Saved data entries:
* * *
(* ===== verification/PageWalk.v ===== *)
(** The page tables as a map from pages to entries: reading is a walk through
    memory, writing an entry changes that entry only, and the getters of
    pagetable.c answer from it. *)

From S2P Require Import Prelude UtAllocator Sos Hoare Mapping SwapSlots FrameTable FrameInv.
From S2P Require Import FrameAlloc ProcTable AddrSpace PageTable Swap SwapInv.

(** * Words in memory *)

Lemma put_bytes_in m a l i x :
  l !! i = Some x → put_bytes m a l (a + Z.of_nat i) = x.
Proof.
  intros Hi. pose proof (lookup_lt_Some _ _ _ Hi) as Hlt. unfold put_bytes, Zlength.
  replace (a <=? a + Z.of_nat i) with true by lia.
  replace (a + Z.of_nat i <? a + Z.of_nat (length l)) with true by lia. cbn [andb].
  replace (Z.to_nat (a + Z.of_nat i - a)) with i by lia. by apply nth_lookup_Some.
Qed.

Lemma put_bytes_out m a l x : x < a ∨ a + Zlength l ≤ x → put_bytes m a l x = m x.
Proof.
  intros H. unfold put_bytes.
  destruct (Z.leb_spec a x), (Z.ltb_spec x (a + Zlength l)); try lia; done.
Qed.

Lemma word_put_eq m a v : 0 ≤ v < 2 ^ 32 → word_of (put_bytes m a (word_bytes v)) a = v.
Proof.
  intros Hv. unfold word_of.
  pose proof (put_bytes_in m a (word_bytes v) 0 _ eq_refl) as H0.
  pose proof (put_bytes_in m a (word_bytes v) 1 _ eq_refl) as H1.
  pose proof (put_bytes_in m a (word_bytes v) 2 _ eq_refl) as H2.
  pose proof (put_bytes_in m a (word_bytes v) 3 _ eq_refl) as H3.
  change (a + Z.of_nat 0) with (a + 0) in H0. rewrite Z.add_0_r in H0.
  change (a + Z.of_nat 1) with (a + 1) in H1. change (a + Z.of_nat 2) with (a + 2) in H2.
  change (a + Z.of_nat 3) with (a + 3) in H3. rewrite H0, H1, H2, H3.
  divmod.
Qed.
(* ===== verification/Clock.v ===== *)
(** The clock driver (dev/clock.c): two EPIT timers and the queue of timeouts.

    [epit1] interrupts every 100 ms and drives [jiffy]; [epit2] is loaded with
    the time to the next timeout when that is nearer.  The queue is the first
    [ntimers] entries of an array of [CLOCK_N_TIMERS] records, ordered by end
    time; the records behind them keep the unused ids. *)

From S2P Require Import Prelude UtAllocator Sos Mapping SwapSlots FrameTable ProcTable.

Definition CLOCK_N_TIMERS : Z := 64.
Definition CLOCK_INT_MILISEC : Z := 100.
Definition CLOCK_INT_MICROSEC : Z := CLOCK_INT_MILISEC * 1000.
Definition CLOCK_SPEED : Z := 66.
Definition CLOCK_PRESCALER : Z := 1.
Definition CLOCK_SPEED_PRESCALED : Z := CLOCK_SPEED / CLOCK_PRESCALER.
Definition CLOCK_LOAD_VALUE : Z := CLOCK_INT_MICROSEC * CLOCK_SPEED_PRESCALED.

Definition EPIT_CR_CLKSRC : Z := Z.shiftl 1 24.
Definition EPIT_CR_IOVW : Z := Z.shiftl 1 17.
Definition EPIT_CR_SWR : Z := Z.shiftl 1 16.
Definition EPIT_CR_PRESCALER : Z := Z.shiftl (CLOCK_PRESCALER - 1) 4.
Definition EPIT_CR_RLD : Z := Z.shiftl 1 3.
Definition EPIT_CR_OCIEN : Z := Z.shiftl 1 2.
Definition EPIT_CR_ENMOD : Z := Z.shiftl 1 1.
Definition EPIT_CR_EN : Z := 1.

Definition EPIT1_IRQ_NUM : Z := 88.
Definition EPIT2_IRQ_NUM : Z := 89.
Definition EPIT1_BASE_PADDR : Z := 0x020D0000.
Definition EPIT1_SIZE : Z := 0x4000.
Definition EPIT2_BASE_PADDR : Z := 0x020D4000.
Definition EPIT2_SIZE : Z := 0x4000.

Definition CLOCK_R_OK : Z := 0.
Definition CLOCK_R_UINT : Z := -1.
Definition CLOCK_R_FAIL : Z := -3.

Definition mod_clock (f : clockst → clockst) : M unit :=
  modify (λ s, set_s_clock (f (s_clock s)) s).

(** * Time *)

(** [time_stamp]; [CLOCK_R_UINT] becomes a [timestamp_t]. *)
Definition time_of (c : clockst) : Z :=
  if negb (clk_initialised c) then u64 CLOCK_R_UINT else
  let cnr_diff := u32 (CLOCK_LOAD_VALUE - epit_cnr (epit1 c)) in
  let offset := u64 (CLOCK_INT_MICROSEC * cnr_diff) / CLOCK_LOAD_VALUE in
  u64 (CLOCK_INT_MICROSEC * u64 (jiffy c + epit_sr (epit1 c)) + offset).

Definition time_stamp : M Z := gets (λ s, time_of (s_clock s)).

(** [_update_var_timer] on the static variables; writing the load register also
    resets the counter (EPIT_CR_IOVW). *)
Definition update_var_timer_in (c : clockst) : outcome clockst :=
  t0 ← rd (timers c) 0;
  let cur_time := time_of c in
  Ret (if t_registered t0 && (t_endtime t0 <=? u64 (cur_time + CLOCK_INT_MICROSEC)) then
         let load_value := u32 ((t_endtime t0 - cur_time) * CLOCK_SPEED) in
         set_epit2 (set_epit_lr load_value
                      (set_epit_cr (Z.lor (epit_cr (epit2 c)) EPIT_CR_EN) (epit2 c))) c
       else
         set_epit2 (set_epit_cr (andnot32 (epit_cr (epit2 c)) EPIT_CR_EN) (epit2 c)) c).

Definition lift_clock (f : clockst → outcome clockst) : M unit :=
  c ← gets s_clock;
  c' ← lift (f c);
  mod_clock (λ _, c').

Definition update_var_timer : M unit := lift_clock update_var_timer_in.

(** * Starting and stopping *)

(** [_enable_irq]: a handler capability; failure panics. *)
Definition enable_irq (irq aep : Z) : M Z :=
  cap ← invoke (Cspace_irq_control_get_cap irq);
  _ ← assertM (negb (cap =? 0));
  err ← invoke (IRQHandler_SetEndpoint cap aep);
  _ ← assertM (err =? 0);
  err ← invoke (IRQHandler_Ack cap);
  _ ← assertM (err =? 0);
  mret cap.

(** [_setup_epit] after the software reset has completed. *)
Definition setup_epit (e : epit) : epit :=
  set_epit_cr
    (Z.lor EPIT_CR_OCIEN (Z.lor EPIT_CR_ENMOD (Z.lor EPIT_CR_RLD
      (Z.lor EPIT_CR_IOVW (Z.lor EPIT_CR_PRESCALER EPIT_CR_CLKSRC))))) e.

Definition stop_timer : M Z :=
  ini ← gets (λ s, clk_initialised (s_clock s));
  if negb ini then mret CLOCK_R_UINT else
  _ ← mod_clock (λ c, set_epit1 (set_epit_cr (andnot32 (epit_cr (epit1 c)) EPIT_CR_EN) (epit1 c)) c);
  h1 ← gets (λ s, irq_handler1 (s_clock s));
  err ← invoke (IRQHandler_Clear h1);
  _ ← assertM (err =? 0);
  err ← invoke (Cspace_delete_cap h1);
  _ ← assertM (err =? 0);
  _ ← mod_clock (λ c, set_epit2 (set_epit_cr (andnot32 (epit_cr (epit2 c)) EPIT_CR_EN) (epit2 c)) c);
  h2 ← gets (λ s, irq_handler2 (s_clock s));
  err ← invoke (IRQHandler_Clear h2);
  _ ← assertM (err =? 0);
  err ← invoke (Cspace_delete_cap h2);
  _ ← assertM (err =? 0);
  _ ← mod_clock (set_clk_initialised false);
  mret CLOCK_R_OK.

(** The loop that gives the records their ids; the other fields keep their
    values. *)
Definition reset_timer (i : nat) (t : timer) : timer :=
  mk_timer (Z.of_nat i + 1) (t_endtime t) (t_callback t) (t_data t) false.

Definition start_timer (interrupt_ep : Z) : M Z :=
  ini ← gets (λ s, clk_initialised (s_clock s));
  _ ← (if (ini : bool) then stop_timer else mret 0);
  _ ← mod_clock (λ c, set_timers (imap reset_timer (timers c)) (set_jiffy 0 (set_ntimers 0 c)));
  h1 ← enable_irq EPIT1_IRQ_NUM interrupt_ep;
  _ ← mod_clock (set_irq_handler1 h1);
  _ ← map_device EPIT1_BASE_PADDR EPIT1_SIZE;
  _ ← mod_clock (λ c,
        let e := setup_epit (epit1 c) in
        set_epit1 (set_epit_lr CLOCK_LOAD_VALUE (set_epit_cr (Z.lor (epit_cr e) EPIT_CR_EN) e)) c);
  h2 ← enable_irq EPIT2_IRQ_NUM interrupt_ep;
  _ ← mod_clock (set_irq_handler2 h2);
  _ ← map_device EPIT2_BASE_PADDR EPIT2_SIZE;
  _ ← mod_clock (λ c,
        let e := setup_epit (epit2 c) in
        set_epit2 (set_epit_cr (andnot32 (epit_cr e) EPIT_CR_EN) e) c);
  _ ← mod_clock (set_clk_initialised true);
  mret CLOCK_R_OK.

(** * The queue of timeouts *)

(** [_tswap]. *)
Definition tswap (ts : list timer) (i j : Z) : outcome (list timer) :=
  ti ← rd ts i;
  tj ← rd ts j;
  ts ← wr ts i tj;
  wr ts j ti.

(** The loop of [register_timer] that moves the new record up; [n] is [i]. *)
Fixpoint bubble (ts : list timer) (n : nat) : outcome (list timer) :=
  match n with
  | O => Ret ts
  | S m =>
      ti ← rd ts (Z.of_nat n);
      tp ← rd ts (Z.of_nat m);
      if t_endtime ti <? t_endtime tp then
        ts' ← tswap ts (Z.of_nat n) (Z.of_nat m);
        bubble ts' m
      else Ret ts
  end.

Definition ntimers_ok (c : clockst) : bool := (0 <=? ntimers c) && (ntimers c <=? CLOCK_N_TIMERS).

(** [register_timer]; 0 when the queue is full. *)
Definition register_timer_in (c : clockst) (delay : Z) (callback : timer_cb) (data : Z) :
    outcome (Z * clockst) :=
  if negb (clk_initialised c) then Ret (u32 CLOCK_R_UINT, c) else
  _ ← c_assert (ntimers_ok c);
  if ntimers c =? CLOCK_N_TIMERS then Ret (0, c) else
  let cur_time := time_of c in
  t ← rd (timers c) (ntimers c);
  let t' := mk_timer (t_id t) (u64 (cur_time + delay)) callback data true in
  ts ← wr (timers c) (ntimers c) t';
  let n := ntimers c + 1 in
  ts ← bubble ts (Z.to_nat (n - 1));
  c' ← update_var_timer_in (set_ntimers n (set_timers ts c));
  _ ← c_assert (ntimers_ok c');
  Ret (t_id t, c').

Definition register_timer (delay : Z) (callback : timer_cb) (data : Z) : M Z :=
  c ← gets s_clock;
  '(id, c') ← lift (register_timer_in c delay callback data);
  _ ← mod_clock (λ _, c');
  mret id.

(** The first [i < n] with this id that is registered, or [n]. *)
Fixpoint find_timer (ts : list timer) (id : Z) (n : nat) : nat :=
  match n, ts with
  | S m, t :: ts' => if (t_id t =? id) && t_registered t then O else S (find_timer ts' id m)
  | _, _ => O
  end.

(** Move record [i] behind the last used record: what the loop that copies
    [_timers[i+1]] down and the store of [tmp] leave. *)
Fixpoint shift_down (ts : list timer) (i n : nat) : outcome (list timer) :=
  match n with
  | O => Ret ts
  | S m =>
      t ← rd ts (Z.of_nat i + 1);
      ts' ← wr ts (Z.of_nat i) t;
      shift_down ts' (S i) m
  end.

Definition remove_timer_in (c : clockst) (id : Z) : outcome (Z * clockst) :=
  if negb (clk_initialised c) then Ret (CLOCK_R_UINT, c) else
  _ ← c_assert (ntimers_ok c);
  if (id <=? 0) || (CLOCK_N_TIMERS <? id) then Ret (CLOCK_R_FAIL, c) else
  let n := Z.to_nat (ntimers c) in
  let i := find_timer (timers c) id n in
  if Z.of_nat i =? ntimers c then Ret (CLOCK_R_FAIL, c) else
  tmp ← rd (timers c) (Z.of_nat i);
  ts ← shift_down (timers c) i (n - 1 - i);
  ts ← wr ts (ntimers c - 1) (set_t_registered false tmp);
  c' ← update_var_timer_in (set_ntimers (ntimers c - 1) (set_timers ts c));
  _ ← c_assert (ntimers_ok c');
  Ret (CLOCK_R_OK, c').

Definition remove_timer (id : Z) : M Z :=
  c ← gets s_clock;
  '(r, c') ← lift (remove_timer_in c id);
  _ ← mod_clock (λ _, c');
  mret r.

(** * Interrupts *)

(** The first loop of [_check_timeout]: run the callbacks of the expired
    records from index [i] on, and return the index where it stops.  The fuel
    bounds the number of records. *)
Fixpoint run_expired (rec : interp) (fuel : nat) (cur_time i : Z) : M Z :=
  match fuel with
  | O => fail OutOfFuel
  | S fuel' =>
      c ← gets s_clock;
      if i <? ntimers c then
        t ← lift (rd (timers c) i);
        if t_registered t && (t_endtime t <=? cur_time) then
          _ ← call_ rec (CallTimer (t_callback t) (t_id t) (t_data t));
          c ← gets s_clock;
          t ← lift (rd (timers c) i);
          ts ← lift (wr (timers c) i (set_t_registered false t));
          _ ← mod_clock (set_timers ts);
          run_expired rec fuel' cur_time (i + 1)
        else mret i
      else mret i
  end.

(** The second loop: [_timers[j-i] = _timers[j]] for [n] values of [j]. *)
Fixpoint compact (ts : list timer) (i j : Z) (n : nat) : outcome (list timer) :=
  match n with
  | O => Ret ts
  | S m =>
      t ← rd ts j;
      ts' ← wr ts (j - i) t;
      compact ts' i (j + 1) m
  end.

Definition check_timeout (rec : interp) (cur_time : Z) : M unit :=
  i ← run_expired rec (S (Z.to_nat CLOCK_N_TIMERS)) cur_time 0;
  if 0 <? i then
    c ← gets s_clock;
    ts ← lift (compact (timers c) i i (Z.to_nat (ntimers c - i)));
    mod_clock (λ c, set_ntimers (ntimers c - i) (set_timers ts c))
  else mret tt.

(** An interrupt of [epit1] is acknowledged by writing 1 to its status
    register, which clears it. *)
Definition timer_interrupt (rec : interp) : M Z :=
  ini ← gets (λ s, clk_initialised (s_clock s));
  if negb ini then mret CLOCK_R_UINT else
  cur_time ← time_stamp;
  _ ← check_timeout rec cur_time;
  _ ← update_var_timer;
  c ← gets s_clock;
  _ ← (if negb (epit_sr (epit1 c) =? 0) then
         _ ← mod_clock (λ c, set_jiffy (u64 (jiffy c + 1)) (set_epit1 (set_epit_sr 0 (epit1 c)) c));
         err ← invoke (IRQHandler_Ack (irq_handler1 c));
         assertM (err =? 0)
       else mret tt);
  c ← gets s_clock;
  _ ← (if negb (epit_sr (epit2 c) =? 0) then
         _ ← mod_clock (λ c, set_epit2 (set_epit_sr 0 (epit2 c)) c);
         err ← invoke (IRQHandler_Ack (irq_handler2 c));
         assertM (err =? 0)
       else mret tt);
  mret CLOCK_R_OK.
* * *
Find each line above that contains "UtAllocator", and copy those lines.

Exercise answer:
From S2P Require Import Prelude UtAllocator Sos Hoare Mapping SwapSlots FrameTable FrameInv.
From S2P Require Import Prelude UtAllocator Sos Mapping SwapSlots FrameTable ProcTable.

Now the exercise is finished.